First Jesus engages the disciples with his body. If the disciples mistake him for a ghost, that’ll set ‘em straight. Hands and feet, same ones that had been crucified. Flesh, bone, presumably scarred, “Handle me,” he says. He shares his body with them. I wonder about that.
Then he has a snack. Broiled fish sticks – not fried, but broiled. Is the Risen One hungry? Does he have the munchies? Is the snack for his hunger or for their perception? A piece of broiled fish. Wonder about that too.
And finally a Bible lesson. I’m especially curious about that. I mean, I take my Bible seriously. When Jesus “opens their minds to understand the scriptures,” I know better. We know better. No biblical passage tells us that a Messiah is going to suffer, no passage predicts he’ll rise from the dead, and no passage imagines forgiveness preached in his name. We know, with all our theological education, that early Christians found these things in the scriptures, but no objective observer would have seen them. I wonder.

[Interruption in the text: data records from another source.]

(* ===== verification/Trees.v ===== *)
(** * The tree of a run's tasks (storage/tree.go, Results.AsTree)

    Rows are added in the order of their execution, each below the last branch
    only; chains of single children are then folded. [AsTree_leaves]: the leaves
    of the tree are those of a list that is kept without a tree. *)
From S2P Require Import Prelude Storage Json Db GoStrings Sql Paging Tasks Paths.
From Stdlib Require Import Ascii.
Open Scope string_scope.

Inductive Tree (T : Type) : Type :=
  mkTree { Name : string; Children : list (Tree T); Value : T; FullPath : string }.
Arguments mkTree {T}.
Arguments Name {T}.
Arguments Children {T}.
Arguments Value {T}.
Arguments FullPath {T}.

(** [filepath.Join]: empty elements are dropped. *)
Definition filepath_Join (elems : list string) : string :=
  match filter (fun e => e <> "") elems with
  | [] => ""
  | elems => Clean (Join elems "/")
  end.

Section tree.
Context {T : Type} (zero : T).
Implicit Types t c : Tree T.

Definition NewTree : Tree T := mkTree "" [] zero "".
Definition with_children (cs : list (Tree T)) t : Tree T := mkTree (Name t) cs (Value t) (FullPath t).
Definition with_value (v : T) t : Tree T := mkTree (Name t) (Children t) v (FullPath t).
Definition full_path (parts : list string) : string := "/" ++ filepath_Join parts.

Definition split_last {A} (l : list A) : option (list A * A) :=
  match reverse l with [] => None | x :: l => Some (reverse l, x) end.

(** The walk of AddNode, with the parts behind it. *)
Fixpoint add_parts (walked parts : list string) (value : T) t : Tree T :=
  match parts with
  | [] => with_value value t
  | part :: parts =>
      let walked := (walked ++ [part])%list in
      let fresh := with_children (Children t ++ [add_parts walked parts value (mkTree part [] zero (full_path walked))])%list t in
      match split_last (Children t) with
      | Some (before, child) =>
          if decide (Name child = part) then
            with_children (before ++ [add_parts walked parts value child])%list t
          else fresh
      | None => fresh
      end
  end.
Definition path_parts (name : string) : list string := Split (Clean name) "/".
Definition AddNode (name : string) (value : T) t : Tree T := add_parts [] (path_parts name) value t.
(* ===== verification/SecretStore.v ===== *)
(** * Stores of secrets (secrets/sqlite/sqlite.go, secrets/s3/s3.go, secrets/noop/noop.go)

    The two stores that keep secrets encrypted, one in a table, one in
    objects of a bucket, and the store that keeps nothing. A manager is an
    instance of [SecretsManager]; what the rest of the server may rely on is
    [SecretBackend]: every operation acts on a map from slots to values, or
    fails without harm. The S3 client takes some failures for a missing object,
    by the type or the text of the error: [misread] is that case. *)
From S2P Require Import Prelude GoStrings Sql Paging Paths Sha Config Secrets Encoding Encryption.
From Stdlib Require Import Ascii.
Open Scope string_scope.
#[local] Arguments String.append !_ _ / : simpl nomatch.

(** ** Data behind a connection

    [be_data] is what the service keeps, [be_rand] counts the reads of the
    random source, [be_faults] is the oracle of failing calls: each call
    takes an entry, [Some x] makes it fail as [x] says, without effect. *)

(** The errors of the S3 client: the two types that say an object is missing,
    and any other error, with its text. A late failure is one that comes while
    the body of an object is read. *)
Inductive aws_error : Type :=
  | AwsNoSuchKey
  | AwsNotFound
  | AwsOther (text : string).
Definition aws_err (e : aws_error) : err :=
  match e with
  | AwsNoSuchKey => ESentinel SNoSuchKey
  | AwsNotFound => ESentinel SS3NotFound
  | AwsOther text => EMsg text
  end.
Record fault := mkFault { f_late : bool; f_error : aws_error }.

Record backend (D : Type) := mkBackend {
  be_data : D;
  be_rand : nat;
  be_now : time;
  be_faults : list (option fault) }.
Arguments mkBackend {D}.
Arguments be_data {D}.
Arguments be_rand {D}.
Arguments be_now {D}.
Arguments be_faults {D}.

Section backend.
Context {D : Type}.
Definition set_data (f : D -> D) (b : backend D) : backend D :=
  mkBackend (f (be_data b)) (be_rand b) (be_now b) (be_faults b).
Definition set_rand (n : nat) (b : backend D) : backend D :=
  mkBackend (be_data b) n (be_now b) (be_faults b).
Definition set_be_faults (fs : list (option fault)) (b : backend D) : backend D :=
  mkBackend (be_data b) (be_rand b) (be_now b) fs.

Definition call {A} (failed : fault -> err) (f : ST (backend D) A) : ST (backend D) A := fun b =>
  match be_faults b with
  | Some x :: fs => (Err (failed x), set_be_faults fs b)
  | None :: fs => f (set_be_faults fs b)
  | [] => f b
  end.

Definition drawing {A} (m : ST nat A) : ST (backend D) A := fun b =>
  match m (be_rand b) with (r, n) => (r, set_rand n b) end.
End backend.

(** ** The interface (secrets.Manager) *)
Class SecretsManager (S : Type) : Type := {
  mgr_Get : string -> string -> ST S string;
  mgr_Set : string -> string -> string -> ST S unit;
  mgr_Delete : string -> string -> ST S unit;
  mgr_ListByScope : string -> ST S (list string);
  mgr_DeleteByScope : string -> ST S unit }.

(** ** SQLite *)
Module secretRow.
Record t := mk { encrypted_value : string; version : Z; updated_at : Z }.
End secretRow.

(** The row of kdf_params: the length of the key is not stored. *)
Module kdfRow.
Record t := mk { algorithm : string; salt : string; time_ : Z; memory : Z; threads : Z }.
End kdfRow.

Record sdb := mkSdb {
  sd_secrets : gmap (string * string) secretRow.t;
  sd_kdf : option kdfRow.t }.
Definition set_secrets f d := mkSdb (f (sd_secrets d)) (sd_kdf d).
Definition set_kdf r d := mkSdb (sd_secrets d) r.

Definition sql_call {A} : ST (backend sdb) A -> ST (backend sdb) A := call (fun _ => ESentinel SSqlite).

(** The names of a scope in byte order. *)
Definition sorted_names (l : list string) : list string := merge_sort String.le l.
Definition scope_keys {A} (scope : string) (m : gmap (string * string) A) : list string :=
  omap (fun '((s, k), _) => if decide (s = scope) then Some k else None) (map_to_list m).

Section sqlite.
Context `{!Crypto}.

Definition loadOrInitKDFParams : ST (backend sdb) KDFParams :=
  let! row := wrap "could not read kdf_params" (sql_call (gets (fun b => sd_kdf (be_data b)))) in
  match row with
  | Some r =>
      ret (KDFParams.mk (kdfRow.algorithm r) (kdfRow.salt r) (kdfRow.time_ r) (kdfRow.memory r)
             (kdfRow.threads r) 32)
  | None =>
      let! params := wrap "could not generate KDF params" (drawing DefaultKDFParams) in
      wrap "could not persist KDF params" (sql_call (fun b =>
        if decide (is_Some (sd_kdf (be_data b))) then (Err (ESentinel SSqlite), b)
        else
          (Ok tt, set_data (set_kdf (Some (kdfRow.mk (KDFParams.Algorithm params)
            (KDFParams.Salt params) (KDFParams.Time params) (KDFParams.Memory params)
            (KDFParams.Threads params)))) b))) ;;;
      ret params
  end.

Definition sqlite_New (passphrase : string) : ST (backend sdb) Encryptor :=
  if decide (passphrase = "") then
    fail (EMsg "sqlite secrets backend requires a non-empty Passphrase")
  else
    wrap "could not create secrets table" (sql_call (ret tt)) ;;;
    let! params := wrap "could not load KDF params" loadOrInitKDFParams in
    match DeriveKey passphrase params with
    | Err e => fail (EWrap "could not derive key" e)
    | Ok key =>
        match NewEncryptor key with
        | Err e => fail (EWrap "could not create encryptor" e)
        | Ok encryptor => ret encryptor
        end
    end.

Section manager.
Variable encryptor : Encryptor.

Definition cannot_decrypt (scope key : string) : string :=
  "could not decrypt secret " ++ q key ++ " in scope " ++ q scope.
#[local] Arguments cannot_decrypt : simpl never.
Definition handle (ev : event) : ST auth reply :=
  match ev with
  | EvRegister method req now rand => HandleRegister method req now rand
  | EvAuthorize r now rand => HandleAuthorize r now rand
  | EvToken r now issued => HandleToken r now issued
  | EvCallback provider r gothUser orgs now rand => Callback provider r gothUser orgs now rand
  | EvCLIBegin now rand => CLIBegin now rand
  | EvCLIApprove r now => CLIApprove r now
  | EvCLIApproveConfirm r now => CLIApproveConfirm r now
  | EvPollRead k code => poll_read k code
  | EvPollDecide k now issued => poll_decide k now issued
  | EvPollConsume k => poll_consume k
  | EvCleanup now =>
      oauth_cleanupExpiredCodes now ;;; cli_cleanupExpiredCodes now ;;; ret (plain ANone)
  end.

Definition event_request (ev : event) : option AuthRequest :=
  match ev with
  | EvAuthorize r _ _ | EvToken r _ _ | EvCallback _ r _ _ _ _ | EvCLIApprove r _
  | EvCLIApproveConfirm r _ => Some r
  | _ => None
  end.

(** The cookie of a request is signed: it decodes to a session the server has
    written, or there is none and the session is empty. *)
Definition genuine (ev : event) (cookies : list Session) : Prop :=
  forall r session, event_request ev = Some r -> AuthRequest.Cookie r = Ok session ->
    session = Session.empty \/ session ∈ cookies.

(** What the server was asked and answered, latest first, the state it is in
    and the sessions it has written. *)
Inductive trace : list (event * answer) -> auth -> list Session -> Prop :=
  | trace_new : trace [] NewAuth []
  | trace_step h s cookies ev a written s' :
      trace h s cookies -> genuine ev cookies -> handle ev s = (Ok (a, written), s') ->
      trace ((ev, a) :: h) s' (written ++ cookies)%list.
(* ===== verification/ResourceRunner.v ===== *)
(** * Native resources of JavaScript pipelines (runtime/runner/resource.go, runtime/support/secrets.go)

    Check, fetch and push of a native resource, with the references to secrets
    in their source and parameters resolved first. A map is an object: the list
    of its entries in the order the loop visits them, which Go leaves open.
    [ResolveSecretsInMap_exact]: what is replaced; [operations_resolve]: what a
    resource is given. *)
From stdpp Require Import relations.
From S2P Require Import Prelude Storage Json Db GoStrings Sql Tasks Config Secrets ResourceStore.
Open Scope string_scope.

(** ** References in a map (support/secrets.go) *)

(** The error, if any; the map as it is left; the secrets that were found. *)
Record resolution (A : Type) := mkResolution {
  rs_err : option err; rs_value : A; rs_resolved : list string }.
Arguments mkResolution {A}.
Arguments rs_err {A}.
Arguments rs_value {A}.
Arguments rs_resolved {A}.

Section resolve.
Context (mgr : Manager) (pipelineID : string).

(** One value, at its key; the entries behind a failing one are not visited. *)
Fixpoint resolve_value (v : json) : resolution json :=
  match v with
  | JStr s =>
      match ResolveSecretString (Some mgr) pipelineID s with
      | Err e => mkResolution (Some e) v []
      | Ok (val, wasSecret) => if wasSecret then mkResolution None (JStr val) [val] else mkResolution None v []
      end
  | JObj fs =>
      let r := (fix resolve_entries (fs : list (string * json)) : resolution (list (string * json)) :=
        match fs with
        | [] => mkResolution None [] []
        | (k, v) :: fs =>
            let r := resolve_value v in
            match rs_err r with
            | Some e => mkResolution (Some (EWrap ("key " ++ q k) e)) ((k, rs_value r) :: fs) (rs_resolved r)
            | None =>
                let rest := resolve_entries fs in
                mkResolution (rs_err rest) ((k, rs_value r) :: rs_value rest) (rs_resolved r ++ rs_resolved rest)
            end
        end) fs in
      mkResolution (rs_err r) (JObj (rs_value r)) (rs_resolved r)
  | _ => mkResolution None v []
  end.
Fixpoint resolve_entries (fs : list (string * json)) : resolution (list (string * json)) :=
  match fs with
  | [] => mkResolution None [] []
  | (k, v) :: fs =>
      let r := resolve_value v in
      match rs_err r with
      | Some e => mkResolution (Some (EWrap ("key " ++ q k) e)) ((k, rs_value r) :: fs) (rs_resolved r)
      | None =>
          let rest := resolve_entries fs in
          mkResolution (rs_err rest) ((k, rs_value r) :: rs_value rest) (rs_resolved r ++ rs_resolved rest)
      end
  end.
Lemma resolve_object fs :
  resolve_value (JObj fs) =
    let r := resolve_entries fs in mkResolution (rs_err r) (JObj (rs_value r)) (rs_resolved r).
Proof. done. Qed.
End resolve.

(** A nil manager or a nil map is left alone. *)
Definition ResolveSecretsInMap (mgr : option Manager) (pipelineID : string) (m : option (list (string * json)))
    : resolution (option (list (string * json))) :=
  match mgr, m with
  | Some mgr, Some fs =>
      let r := resolve_entries mgr pipelineID fs in mkResolution (rs_err r) (Some (rs_value r)) (rs_resolved r)
  | _, _ => mkResolution None m []
  end.

(** ** The runner (runner/resource.go) *)
Module MetadataField.
Record t := mk { Name : string; Value : string }.
End MetadataField.
Module ResourceCheckInput.
Record t := mk { Type_ : string; Source : option (list (string * json)); Version : option version_map }.
End ResourceCheckInput.
Module ResourceFetchInput.
Record t := mk {
  Type_ : string; Source : option (list (string * json)); Version : option version_map;
  Params : option (list (string * json)); DestDir : string }.
End ResourceFetchInput.
Module ResourcePushInput.
Record t := mk {
  Type_ : string; Source : option (list (string * json)); Params : option (list (string * json)); SrcDir : string }.
End ResourcePushInput.
Notation any_map := (option (list (string * json))).
Notation stored_version := (option version_map * list MetadataField.t)%type.

(** A native resource as this runner calls it, on the outside world: a volume is a
    directory, and the metadata of a version is returned. *)
Record native (W : Type) := mkNativeOps {
  nat_Check : any_map -> option version_map -> ST W (list (option version_map));
  nat_In : string -> any_map -> option version_map -> any_map -> ST W stored_version;
  nat_Out : string -> any_map -> any_map -> ST W stored_version }.
Arguments mkNativeOps {W}.
Arguments nat_Check {W}.
Arguments nat_In {W}.
Arguments nat_Out {W}.

Module ResourceRunner.
Record t (W : Type) := mk { registry : gmap string (native W); secretsManager : option Manager; pipelineID : string }.
Arguments mk {W}.
Arguments registry {W}.
Arguments secretsManager {W}.
Arguments pipelineID {W}.
Definition SetSecretsManager {W} (mgr : option Manager) (pipelineID : string) (r : t W) : t W :=
  mk (registry r) mgr pipelineID.
End ResourceRunner.
(** A nil registry is empty. *)
Definition NewResourceRunner {W} (registry : option (gmap string (native W))) : ResourceRunner.t W :=
  ResourceRunner.mk (default ∅ registry) None "".

Section runner.
Context {W : Type} (r : ResourceRunner.t W).

Definition resolved_map (what : string) (m : any_map) : ST W any_map :=
  let x := ResolveSecretsInMap (ResourceRunner.secretsManager r) (ResourceRunner.pipelineID r) m in
  match rs_err x with
  | Some e => fail (EWrap ("could not resolve secrets in " ++ what) e)
  | None => ret (rs_value x)
  end.
Definition lookup_native (type_ : string) : ST W (native W) :=
  match ResourceRunner.registry r !! type_ with
  | Some res => ret res
  | None => fail (EWrap "resource type not found" (EMsg ("unknown resource type: " ++ type_)))
  end.

Definition Check (input : ResourceCheckInput.t) : ST W (list (option version_map)) :=
  let! source := resolved_map "source" (ResourceCheckInput.Source input) in
  let! res := lookup_native (ResourceCheckInput.Type_ input) in
  wrap "check failed" (nat_Check res source (ResourceCheckInput.Version input)).

Definition Fetch_resource (input : ResourceFetchInput.t) : ST W stored_version :=
  let! source := resolved_map "source" (ResourceFetchInput.Source input) in
  let! params := resolved_map "params" (ResourceFetchInput.Params input) in
  let! res := lookup_native (ResourceFetchInput.Type_ input) in
  wrap "fetch failed"
    (nat_In res (ResourceFetchInput.DestDir input) source (ResourceFetchInput.Version input) params).

Definition Push (input : ResourcePushInput.t) : ST W stored_version :=
  let! source := resolved_map "source" (ResourcePushInput.Source input) in
  let! params := resolved_map "params" (ResourcePushInput.Params input) in
  let! res := lookup_native (ResourcePushInput.Type_ input) in
  wrap "push failed" (nat_Out res (ResourcePushInput.SrcDir input) source params).

Definition IsNative (resourceType : string) : bool := bool_decide (is_Some (ResourceRunner.registry r !! resourceType)).
Definition ListNativeResources : list string := merge_sort String.le (map_to_list (ResourceRunner.registry r)).*1.
End runner.

(** ** What is replaced *)
Fixpoint json_rect' (P : json -> Prop)
    (Hother : forall v, (forall s, v <> JStr s) -> (forall fs, v <> JObj fs) -> P v)
    (Hstr : forall s, P (JStr s)) (Hobj : forall fs, Forall (fun kv => P kv.2) fs -> P (JObj fs)) v : P v.
Proof.
  destruct v as [| | |s| |fs]; try (apply Hother; done).
  - apply Hstr.
  - apply Hobj. induction fs as [|[k v] fs IH]; constructor; [apply (json_rect' P Hother Hstr Hobj v)|exact IH].
Defined.

Section exact.
Context (mgr : Manager) (pipelineID : string).

(** The reference: every text of the object, at any depth, that is a reference
    becomes its secret. *)
Fixpoint substitute (v : json) : json :=
  match v with
  | JStr s =>
      match ResolveSecretString (Some mgr) pipelineID s with Ok (val, _) => JStr val | Err _ => v end
  | JObj fs => JObj (map (fun kv => (kv.1, substitute kv.2)) fs)
  | _ => v
  end.
(** The texts of an object outside its arrays. *)
Fixpoint texts (v : json) : list string :=
  match v with
  | JStr s => [s]
  | JObj fs => flat_map (fun kv => texts kv.2) fs
  | _ => []
  end.
Definition secret_of_text (s : string) : list string :=
  match ResolveSecretString (Some mgr) pipelineID s with Ok (val, true) => [val] | _ => [] end.
Definition resolvable (s : string) : Prop :=
  exists r, ResolveSecretString (Some mgr) pipelineID s = Ok r.

Definition exact_value (v : json) (r : resolution json) : Prop :=
  (rs_err r = None <-> Forall resolvable (texts v)) /\
  (rs_err r = None -> rs_value r = substitute v /\ rs_resolved r = flat_map secret_of_text (texts v)).

Lemma plain_unchanged s val :
  ResolveSecretString (Some mgr) pipelineID s = Ok (val, false) -> val = s.
Proof.
  unfold ResolveSecretString. destruct (negb _); [by intros [= <-]|]. cbv zeta.
  destruct (IsSystemKey _); [done|]. destruct (mgr (PipelineScope pipelineID) _) as [x|e]; [done|].
  destruct (negb _); [done|]. destruct (mgr GlobalScope _) as [x|e']; [done|]. by destruct (negb _).
Qed.

Lemma resolve_value_exact v : exact_value v (resolve_value mgr pipelineID v).
Proof.
  unfold exact_value. induction v as [v Hs Ho|s|fs IH] using json_rect'.
  - destruct v as [| | |s| |fs]; cbn; [|..|by destruct (Ho fs)]; try (by destruct (Hs s));
      (split; [split; [constructor|done]|done]).
  - cbn [resolve_value texts substitute flat_map]. unfold secret_of_text.
    assert (Hone : forall r, ResolveSecretString (Some mgr) pipelineID s = Ok r -> Forall resolvable [s])
      by (intros r Hr; constructor; [by exists r|constructor]).
    destruct (ResolveSecretString (Some mgr) pipelineID s) as [[val []]|e] eqn:Hr; cbn.
    + split; [split; [intros _; by eapply Hone|done]|done].
    + pose proof (plain_unchanged _ _ Hr) as ->.
      split; [split; [intros _; by eapply Hone|done]|done].
    + split; [|done]. split; [done|]. intros Hall. apply Forall_cons_1 in Hall as [[r Hx] _]. by rewrite Hr in Hx.
  - rewrite resolve_object. cbn [rs_err rs_value rs_resolved texts substitute].
    assert (Hfs : (rs_err (resolve_entries mgr pipelineID fs) = None <-> Forall resolvable (flat_map (fun kv => texts kv.2) fs)) /\
      (rs_err (resolve_entries mgr pipelineID fs) = None ->
       rs_value (resolve_entries mgr pipelineID fs) = map (fun kv => (kv.1, substitute kv.2)) fs /\
       rs_resolved (resolve_entries mgr pipelineID fs) = flat_map secret_of_text (flat_map (fun kv => texts kv.2) fs))).
    { induction IH as [|[k v] fs [Hv1 Hv2] _ [IH1 IH2]]; [split; [split; [constructor|done]|done]|].
      cbn [resolve_entries flat_map map fst snd] in *. rewrite Forall_app.
      destruct (rs_err (resolve_value mgr pipelineID v)) as [e|] eqn:He; cbn [rs_err rs_value rs_resolved].
      - split; [|done]. split; [done|]. intros [Hall _]. by apply Hv1 in Hall.
      - destruct (Hv2 eq_refl) as [-> ->]. split; [rewrite IH1; naive_solver|].
        intros Hn. destruct (IH2 Hn) as [-> ->]. by rewrite flat_map_app. }
    destruct Hfs as [H1 H2]. split; [exact H1|]. intros Hn. destruct (H2 Hn) as [-> ->]. done.
Qed.
End exact.

(** Resolving fails exactly when one of the references does, in any order of the
    entries; otherwise every text at any depth of the map that is a reference is
    replaced by its secret, nothing else is changed, and the secrets that were
    found are those. *)
Theorem ResolveSecretsInMap_exact mgr pipelineID fs :
  let r := ResolveSecretsInMap (Some mgr) pipelineID (Some fs) in
  let all := flat_map (fun kv => texts kv.2) fs in
  (rs_err r = None <-> Forall (resolvable mgr pipelineID) all) /\
  (rs_err r = None ->
     rs_value r = Some (map (fun kv => (kv.1, substitute mgr pipelineID kv.2)) fs) /\
     rs_resolved r = flat_map (secret_of_text mgr pipelineID) all).
Proof.
  cbv zeta. destruct (resolve_value_exact mgr pipelineID (JObj fs)) as [H1 H2].
  rewrite resolve_object in H1, H2. cbn [rs_err rs_value rs_resolved texts substitute] in H1, H2.
  unfold ResolveSecretsInMap. cbn [rs_err rs_value rs_resolved]. split; [exact H1|].
  intros Hn. destruct (H2 Hn) as [Hv Hr]. injection Hv as ->. by rewrite Hr.
Qed.

(** ** What a resource is given *)
Section operations.
Context {W : Type} (r : ResourceRunner.t W) (mgr : Manager).
Hypothesis has_manager : ResourceRunner.secretsManager r = Some mgr.

Definition given (m : any_map) : any_map :=
  option_map (map (fun kv => (kv.1, substitute mgr (ResourceRunner.pipelineID r) kv.2))) m.
Definition map_resolvable (m : any_map) : Prop :=
  forall fs, m = Some fs -> Forall (resolvable mgr (ResourceRunner.pipelineID r)) (flat_map (fun kv => texts kv.2) fs).

Lemma resolved_map_spec what m (w : W) :
  (map_resolvable m /\ resolved_map r what m w = (Ok (given m), w)) \/
  (~ map_resolvable m /\ exists e, resolved_map r what m w = (Err e, w)).
Proof.
  unfold resolved_map, map_resolvable, given. rewrite has_manager. destruct m as [fs|]; [|by left].
  destruct (ResolveSecretsInMap_exact mgr (ResourceRunner.pipelineID r) fs) as [H1 H2].
  destruct (rs_err (ResolveSecretsInMap (Some mgr) (ResourceRunner.pipelineID r) (Some fs))) as [e|] eqn:He.
  - right. split; [|by eexists]. intros Hall. specialize (Hall fs eq_refl). apply H1 in Hall. congruence.
  - left. destruct (H2 eq_refl) as [Hv _]. split; [intros fs' [= <-]; by apply H1|]. rewrite Hv. done.
Qed.

(** A resource is called with all references resolved, or not at all: a
    reference that fails leaves the outside world as it was. *)
Theorem operations_resolve input (w : W) :
  (map_resolvable (ResourceFetchInput.Source input) /\ map_resolvable (ResourceFetchInput.Params input) /\
   exists res, ResourceRunner.registry r !! ResourceFetchInput.Type_ input = Some res /\
     Fetch_resource r input w =
       wrap "fetch failed" (nat_In res (ResourceFetchInput.DestDir input) (given (ResourceFetchInput.Source input))
         (ResourceFetchInput.Version input) (given (ResourceFetchInput.Params input))) w) \/
  exists e, Fetch_resource r input w = (Err e, w).
Proof.
  unfold Fetch_resource.
  destruct (resolved_map_spec "source" (ResourceFetchInput.Source input) w) as [[Hs Es]|[_ [e Es]]];
    [|right; exists e; unfold bind; by rewrite Es].
  rewrite (bind_ok _ _ _ _ _ Es).
  destruct (resolved_map_spec "params" (ResourceFetchInput.Params input) w) as [[Hp Ep]|[_ [e Ep]]];
    [|right; exists e; unfold bind; by rewrite Ep].
  rewrite (bind_ok _ _ _ _ _ Ep). unfold lookup_native, bind.
  destruct (_ !! ResourceFetchInput.Type_ input) as [res|] eqn:Hreg; [|right; by eexists].
  left. split; [exact Hs|]. split; [exact Hp|]. by exists res.
Qed.
End operations.

(** ** Examples *)
Definition ex_keys : Manager := fun scope key =>
  if decide (scope = GlobalScope /\ key = "AWS"%string) then Ok "AKIA" else Err (ESentinel SSecretNotFound).
Example resolve_nested :
  ResolveSecretsInMap (Some ex_keys) "p1"
    (Some [("bucket", JStr "b"); ("credentials", JObj [("key", JStr "secret:AWS")]); ("list", JArr [JStr "secret:AWS"])]) =
  mkResolution None
    (Some [("bucket", JStr "b"); ("credentials", JObj [("key", JStr "AKIA")]); ("list", JArr [JStr "secret:AWS"])]) ["AKIA"].
Proof. vm_compute. reflexivity. Qed.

Hands and feet? A bite of fish? Non-existent predictions? These provoke my curiosity. What’s up with these? Strange, they are.
There’s a guy here in Lancaster, a middle school writing teacher, who gives most of his evenings to volunteer work. He goes to group homes, juvenile detention centers, boys and girls clubs. He visits treatment centers for addicts and alcoholics.
The man takes pens and paper. That’s all. He sits down and invites people to write. They have just one instruction. They must begin, “I remember.” “I remember.” Then they write for ten minutes. When they’re done they’re invited to read what they’ve written. “I remember.” When you’re in prison or a group home, the future looks grim. Sometimes it takes connection with the past, a reminder of where you’ve been and what you know, before you can look into the future in a new way.
This educator visited our United Way board here in Lancaster, and we wrote too. Before he left, men in very nice suits were opening themselves to the group with tears, giving one another – giving themselves – courage from the truth of their stories. Looking at life differently because they had looked back. “I remember.” “I remember.”
The risen Jesus calls us to remember. Faced with a commission we cannot perform. Recipients of a promise we seem not to live up to. The risen Jesus meets us, and – SAY IT WITH ME – we remember. He shows us his body, with which he touched and blessed and bled. And we remember. He enjoys the hint of a meal, this Jesus who took, blessed, broke, and gave for those crowds, as he would for his disciples. And we remember. The Risen One recalls the scriptures of Israel that formed his vision and his message. And we remember. “The Spirit of the Lord is upon me, for the Spirit has anointed me to proclaim good news to the poor.” Do you remember?
We remember. For our hope is not a vain pie in the sky optimism. Our commission and our promise defy mere wishful thinking. We remember the One who calls us, we remember the stories of Israel and the story of Jesus, we remember that long day when the Risen One confronted his disciples. As we prepare ourselves – heart, mind, body, and soul – to gather at this table, we remember. We remember.